Pot Predator

Emiel Kandi embarrasses the medical-marijuana movement.

As portrayed in the big Seattle Times exposé on Sunday, Emiel Kandi is the worst kind of predatory lender, someone who seizes upon borrowers’ desperation to charge exorbitant rates and cheat people out of their homes. He also, as noted at the end of the Times piece, has opened a medical-marijuana “dispensary.” In fact, as several people tell the Weekly, he has quickly become an active, vocal—and now perhaps embarrassing—member of the movement.

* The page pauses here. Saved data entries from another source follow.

(* ===== verification/Workflow.v ===== *)
(** * The workflow repository

    [WorkflowRepository] of src/agents/orchestrator/workflow_repository.py
    over SQLite: runs, numbered plan revisions, their steps, the approvals that
    authorise a revision, the one-use leases of the step scheduler, receipts
    and attestations, and every method that reads or changes them.  A method
    holds the connection's lock, so it is atomic; the ones that open
    [BEGIN IMMEDIATE] are transactions.

    Stored content (a step's input and output, a receipt) is the value its
    JSON text reads back as, [Json.norm]: keys sorted.  Identifiers
    ([uuid4], [token_urlsafe]) are arguments.  Content encryption and the
    creation of the schema are not modelled. *)

From S2P Require Import Prelude PyValue Json Sha256.
From stdpp Require Import pretty.
Local Open Scope Z_scope.

Definition DEFAULT_CONTENT_TTL_SECONDS : Z := 30 * 24 * 60 * 60.

Inductive wf_error : Type :=
| ValueError (why : string)
| IntegrityError
| BindingError.

(** ** Rows *)

(** Every value the methods write in [execution_status]. *)
Inductive execution_status : Type :=
| queued | running | completed | execution_unknown | paused_by_policy | cancelled | failed.
Global Instance execution_status_eq_dec : EqDecision execution_status.
Proof. solve_decision. Defined.

(** A row of [workflow_steps]. *)
Record step := {
  revision_of : string;
  step_id : string;
  run_of : string;
  tenant_of : string;
  capability_id : string;
  capability_version : string;
  connection_id : option string;
  descriptor_snapshot_hash : string;
  credential_version : Z;
  input_hash : string;
  input : pyval;
  output : option pyval;
  content_expires_at : option Z;
  depends_on : list string;
  effect : string;
  status : execution_status;
  verification_status : string;
  attempt : Z;
  uncounted_attempts : Z;
  claimed_by : option string;
  claimed_at : option Z;
  retry_at : option Z;
  reconcile_after : option Z;
  reconcile_attempts : Z;
  terminal_reason : option string;
}.

(** What an update may assign; the other columns are written once, when the
    revision is created. *)
Record progress := {
  p_status : execution_status;
  p_verification : string;
  p_attempt : Z;
  p_uncounted : Z;
  p_claimed_by : option string;
  p_claimed_at : option Z;
  p_retry_at : option Z;
  p_reconcile_after : option Z;
  p_reconcile_attempts : Z;
  p_reason : option string;
}.
Definition progress_of (r : step) : progress := {|
  p_status := status r; p_verification := verification_status r; p_attempt := attempt r;
  p_uncounted := uncounted_attempts r; p_claimed_by := claimed_by r;
  p_claimed_at := claimed_at r; p_retry_at := retry_at r;
  p_reconcile_after := reconcile_after r; p_reconcile_attempts := reconcile_attempts r;
  p_reason := terminal_reason r |}.
Definition set_row (r : step) (i : pyval) (o : option pyval) (p : progress) : step := {|
  revision_of := revision_of r; step_id := step_id r; run_of := run_of r;
  tenant_of := tenant_of r; capability_id := capability_id r;
  capability_version := capability_version r; connection_id := connection_id r;
  descriptor_snapshot_hash := descriptor_snapshot_hash r;
  credential_version := credential_version r; input_hash := input_hash r;
  input := i; output := o; content_expires_at := content_expires_at r;
  depends_on := depends_on r; effect := effect r; status := p_status p;
  verification_status := p_verification p; attempt := p_attempt p;
  uncounted_attempts := p_uncounted p; claimed_by := p_claimed_by p;
  claimed_at := p_claimed_at p; retry_at := p_retry_at p;
  reconcile_after := p_reconcile_after p; reconcile_attempts := p_reconcile_attempts p;
  terminal_reason := p_reason p |}.
Definition set_progress (r : step) (p : progress) : step := set_row r (input r) (output r) p.

Record revision := {
  r_run : string;
  r_tenant : string;
  revision_number : Z;
  plan_graph_hash : string;
  r_status : string;
  r_created_at : Z;
}.
Definition set_r_status (r : revision) (s : string) : revision := {|
  r_run := r_run r; r_tenant := r_tenant r; revision_number := revision_number r;
  plan_graph_hash := plan_graph_hash r; r_status := s; r_created_at := r_created_at r |}.

Record run := {
  w_tenant : string;
  user_principal_id : string;
  goal_hash : string;
  w_status : string;
  current_revision_id : option string;
  w_created_at : Z;
  w_updated_at : Z;
}.
Definition set_run (w : run) (s : string) (current : option string) (updated : Z) : run := {|
  w_tenant := w_tenant w; user_principal_id := user_principal_id w; goal_hash := goal_hash w;
  w_status := s; current_revision_id := current; w_created_at := w_created_at w;
  w_updated_at := updated |}.

Record approval := {
  a_run : string;
  a_tenant : string;
  a_graph_hash : string;
  approved_by : string;
  approved_at : Z;
  a_expires_at : option Z;
  authorization_mode : string;
}.

Record campaign_binding := {
  b_run : string; b_tenant : string; campaign_id : string; envelope_hash : string }.

Record lease := {
  l_revision : string;
  l_step : string;
  l_attempt : Z;
  l_tenant : string;
  worker_id : string;
  l_expires_at : Z;
  consumed_at : option Z;
  revoked_at : option Z;
}.

Record receipt_row := {
  x_revision : string;
  x_step : string;
  x_attempt : Z;
  x_tenant : string;
  receipt : pyval;
  receipt_hash : string;
  x_created_at : Z;
}.

Record attestation_row := {
  t_receipt_id : string;
  t_revision : string;
  t_step : string;
  t_tenant : string;
  attestation : pyval;
  attestation_hash : string;
  t_created_at : Z;
}.

(** The tables.  [steps] is in rowid order; the others are keyed by their
    primary key. *)
Record store := {
  runs : gmap string run;
  revisions : gmap string revision;
  steps : list step;
  approvals : gmap string approval;
  bindings : gmap string campaign_binding;
  leases : gmap string lease;
  receipts : gmap string receipt_row;
  attestations : gmap string attestation_row;
}.
Definition empty_store : store := {|
  runs := ∅; revisions := ∅; steps := []; approvals := ∅; bindings := ∅; leases := ∅;
  receipts := ∅; attestations := ∅ |}.

Definition with_runs (s : store) (x : gmap string run) : store := {|
  runs := x; revisions := revisions s; steps := steps s; approvals := approvals s;
  bindings := bindings s; leases := leases s; receipts := receipts s;
  attestations := attestations s |}.
Definition with_revisions (s : store) (x : gmap string revision) : store := {|
  runs := runs s; revisions := x; steps := steps s; approvals := approvals s;
  bindings := bindings s; leases := leases s; receipts := receipts s;
  attestations := attestations s |}.
Definition with_steps (s : store) (x : list step) : store := {|
  runs := runs s; revisions := revisions s; steps := x; approvals := approvals s;
  bindings := bindings s; leases := leases s; receipts := receipts s;
  attestations := attestations s |}.
Definition with_approvals (s : store) (x : gmap string approval) : store := {|
  runs := runs s; revisions := revisions s; steps := steps s; approvals := x;
  bindings := bindings s; leases := leases s; receipts := receipts s;
  attestations := attestations s |}.
Definition with_bindings (s : store) (x : gmap string campaign_binding) : store := {|
  runs := runs s; revisions := revisions s; steps := steps s; approvals := approvals s;
  bindings := x; leases := leases s; receipts := receipts s;
  attestations := attestations s |}.
Definition with_leases (s : store) (x : gmap string lease) : store := {|
  runs := runs s; revisions := revisions s; steps := steps s; approvals := approvals s;
  bindings := bindings s; leases := x; receipts := receipts s;
  attestations := attestations s |}.
Definition with_receipts (s : store) (x : gmap string receipt_row) : store := {|
  runs := runs s; revisions := revisions s; steps := steps s; approvals := approvals s;
  bindings := bindings s; leases := leases s; receipts := x;
  attestations := attestations s |}.
Definition with_attestations (s : store) (x : gmap string attestation_row) : store := {|
  runs := runs s; revisions := revisions s; steps := steps s; approvals := approvals s;
  bindings := bindings s; leases := leases s; receipts := receipts s;
  attestations := x |}.

Definition opstm (A : Type) : Type := stm store wf_error A.

(** [UPDATE workflow_steps SET ... WHERE ...]: the rows changed and
    [cursor.rowcount]. *)
Definition update_rows (p : step -> bool) (f : step -> step) (l : list step) : list step :=
  map (fun r => if p r then f r else r) l.
Definition row_count (p : step -> bool) (l : list step) : nat := length (List.filter p l).
Definition update_steps {E} (p : step -> bool) (f : step -> step) : stm store E nat := fun s =>
  (with_steps s (update_rows p f (steps s)), Ok (row_count p (steps s))).

Definition is_step (revision_id sid tenant_id : string) (r : step) : bool :=
  String.eqb (revision_of r) revision_id && String.eqb (step_id r) sid
  && String.eqb (tenant_of r) tenant_id.
Definition has_status (st : execution_status) (r : step) : bool := bool_decide (status r = st).
Definition in_revision (run_id revision_id tenant_id : string) (r : step) : bool :=
  String.eqb (run_of r) run_id && String.eqb (revision_of r) revision_id
  && String.eqb (tenant_of r) tenant_id.
(** [column IS NULL OR column <= now]. *)
Definition due (o : option Z) (now_ts : Z) : bool :=
  match o with None => true | Some t => t <=? now_ts end.

(** ** Runs and revisions *)

Section methods.
Local Open Scope stm_scope.

Definition create_run (tenant_id principal goal : string) (now_ts : Z) (new_id : string)
    : opstm string :=
  (if truthy tenant_id then stm_ret tt else stm_raise (ValueError "tenant_id is required")) ;;;
  fun s =>
    let run_id := "workflow:" +:+ new_id in
    match runs s !! run_id with
    | Some _ => (s, Err IntegrityError)
    | None => (with_runs s (<[run_id := {|
        w_tenant := tenant_id; user_principal_id := principal; goal_hash := goal;
        w_status := "draft"; current_revision_id := None; w_created_at := now_ts;
        w_updated_at := now_ts |}]> (runs s)), Ok run_id)
    end.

Though he calls himself “a wolf” in the Times story, his own business is called COBRA Medical Group. And when Tacoma officials threatened to shut down all the city’s dispensaries last month, Kandi sent out a call to arms. “We will raise an army,” he wrote in the three-page document, threatening to “lay a political siege” to the city’s “arbitrary dictatorship.” Tacoma officials had maintained that dispensaries—which sell marijuana to multiple patients—are illegal under the state’s medical-marijuana law, but have since backed down. The city council is now awaiting the coming state legislative session, where at least one bill will propose that dispensaries be legalized.

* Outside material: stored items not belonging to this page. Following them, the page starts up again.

Lemma keeping_approval why run v t h by_ mode now expires :
  (forall a, a = {| a_run := run; a_tenant := t; a_graph_hash := h; approved_by := by_;
                    approved_at := now; a_expires_at := Some expires;
                    authorization_mode := mode |} -> asks c v a) ->
  keeping (insert_approval why run v t h by_ mode now expires).
Proof.
  intros Ha s. unfold insert_approval, fetch_revision.
  destruct (revisions s !! v) as [x|] eqn:Ex; simpl; [|apply keeps_refl].
  destruct (String.eqb_spec (r_run x) run), (String.eqb_spec (r_tenant x) t); simpl;
    try apply keeps_refl.
  destruct (String.eqb_spec (plan_graph_hash x) h); simpl; [|apply keeps_refl].
  case_match; [|apply keeps_refl]. case_match; [apply keeps_refl|].
  constructor; simpl; eauto with tessera.
  intros k a. rewrite lookup_insert. case_decide; [|auto]. intros [= <-]. subst. right.
  split; [by apply Ha|]. eauto.
Qed.
End keeps.

Ltac keep :=
  repeat match goal with
  | |- keeping _ (transaction _) => apply keeping_transaction
  | |- keeping _ (stm_bind stm_get _) => apply keeping_get; intros ?
  | |- keeping _ (stm_bind _ _) => apply keeping_bind; [|intros ?]
  | |- keeping _ (if _ then _ else _) => apply keeping_if
  | |- keeping _ (stm_ret _) => apply keeping_ret
  | |- keeping _ (stm_raise _) => apply keeping_raise
  | |- keeping _ (update_steps _ _) => apply keeping_update
  | |- keeping _ (close_revision _ _ _) => apply keeping_close
  | |- keeping _ (set_revision_status _ _) => apply keeping_set_status
  end.
Ltac keep_frame := apply keeping_frame; intros ?; repeat case_match; done.

Lemma keeping_complete c v i t n rc at_ now o :
  keeping c (persist_completion v i t n rc at_ now o).
Proof.
  unfold persist_completion. cbv zeta. keep. case_match; [|keep]. keep.
  - unfold insert_receipt. keep_frame.
  - case_match; [|keep]. unfold insert_attestation. keep_frame.
Qed.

On the marijuana circuit, Kandi maintains the flashy profile depicted in the Times story. At a meeting of marijuana activists in September to discuss a bill proposed by Jeanne Kohl-Welles (D-Seattle), “he was wearing a three-piece, pinstriped suit,” recalls Alison Holcomb, director of the state ACLU’s drug-policy program. He was also talking up an alternative bill he had drafted. Holcomb says the proposal Kandi laid out would allow dispensaries to be loosely regulated, for-profit enterprises, whereas Kohl-Welles’ bill would have them be nonprofits regulated by the state Department of Health.

“The impression I got is that he is more interested in making dispensaries a profitable business . . . than in making sure patients are safe and protected,” says Holcomb.

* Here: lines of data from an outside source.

(** C30. Running until blocked ends.  A worker alone on a revision stops after
    at most one pass more than the revision has unfinished steps, whatever the
    dispatcher reports, the policy answers and the clock reads: every pass that
    completes a step leaves one step fewer. *)
Theorem run_until_blocked_ends envs run v t w s :
  keys_ok s -> (forall i k, others (envs i) k = []) ->
  exists s' ans,
    run_until_blocked (S (unfinished v (steps s))) envs 0 run v t w s = Some (s', ans)
    /\ forall rep, ans = Ok rep -> p_answer rep <> "step_completed".
Proof.
  intros Hk Ho. generalize 0%nat as i.
  remember (unfinished v (steps s)) as m eqn:Em. revert s Hk Em.
  induction (lt_wf m) as [m _ IH]. intros s Hk -> i.
  cbn [run_until_blocked].
  destruct (answer (run_next (envs i) run v t w s)) as [rep|e] eqn:Ea.
  2: { eexists _, _. split; [reflexivity|done]. }
  destruct (String.eqb_spec (p_answer rep) "step_completed") as [Ec|Ec].
  2: { eexists _, _. split; [reflexivity|]. by intros rep' [= <-]. }
  pose proof (step_completed_decreases (envs i) run v t w s rep Hk (Ho i) Ea Ec) as Hlt.
  assert (keys_ok (after (run_next (envs i) run v t w s))) as Hk'.
  { destruct (run_next_calls (envs i) run v t w s) as (cs & _ & -> & _). by apply exec_all_keys. }
  destruct (IH _ Hlt _ Hk' eq_refl (S i)) as (s' & ans & Hrun & Hans).
  exists s', ans. split; [|exact Hans]. by apply (more_fuel (S (unfinished v (steps (after (run_next (envs i) run v t w s)))))).
Qed.

Lemma run_until_blocked_ends_witness :
  keys_ok (exec_all demo_plan empty_store)
  /\ exists s' ans,
       run_until_blocked 2 (fun _ => demo_env) 0 "workflow:r" "revision:v" "t" "w1"
         (exec_all demo_plan empty_store) = Some (s', ans)
       /\ ~ (exists rep, ans = Ok rep /\ p_answer rep = "step_completed").
Proof.
  pose proof (built_keys demo_plan) as Hk. split; [exact Hk|].
  assert (unfinished "revision:v" (steps (exec_all demo_plan empty_store)) = 1%nat) as E
    by (vm_compute; reflexivity).
  destruct (run_until_blocked_ends (fun _ => demo_env) "workflow:r" "revision:v" "t" "w1"
              (exec_all demo_plan empty_store) Hk (fun _ _ => eq_refl)) as (s' & ans & Hr & Hans).
  rewrite E in Hr. exists s', ans. split; [exact Hr|]. intros (rep & Hrep & Hst).
  exact (Hans rep Hrep Hst).
Defined.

That shouldn’t exactly come as a surprise to anyone who has read about his work in the lending business. And to some observers, it’s downright refreshing.

Kandi is part of a new generation of dispensary owners who are “focused on the money and less on the bulllshit and fighting each other” that have derailed those who came before them, says Ben Livingston, a board member of the Cannabis Defense Coalition, a medical-marijuana education and advocacy group. Kandi is also one of about 20 members of another new trade group called the Washington Cannabis Association, according to group spokesperson (and former Seattle Weekly writer) Philip Dawdy, who says his group has no judgment on Kandi’s lending career. (Kandi himself could not be reached for comment.)

But legislators and the people who vote for them surely will pass judgment, and they might just decide that any industry represented by this kind of unsavory character should not be legitimized. “It’s a risk,” Holcomb says. She prefers to think that Kandi will instead illustrate just why it’s so important to regulate the industry, as Kohl-Welles is proposing.

In a comment responding to this post on The Daily Weekly, Ezra Eickmeyer, a lobbyist and political director for Dawdy’s group, wrote: “This is really a non-story. Emiel is a member of WCA but is not a representative of the group. I can tell you that he will not have any further public presence with the issue, nor is he a spokesperson . . . Emiel has provided some valuable input for all of his public craziness, but is NOT leading the ship.”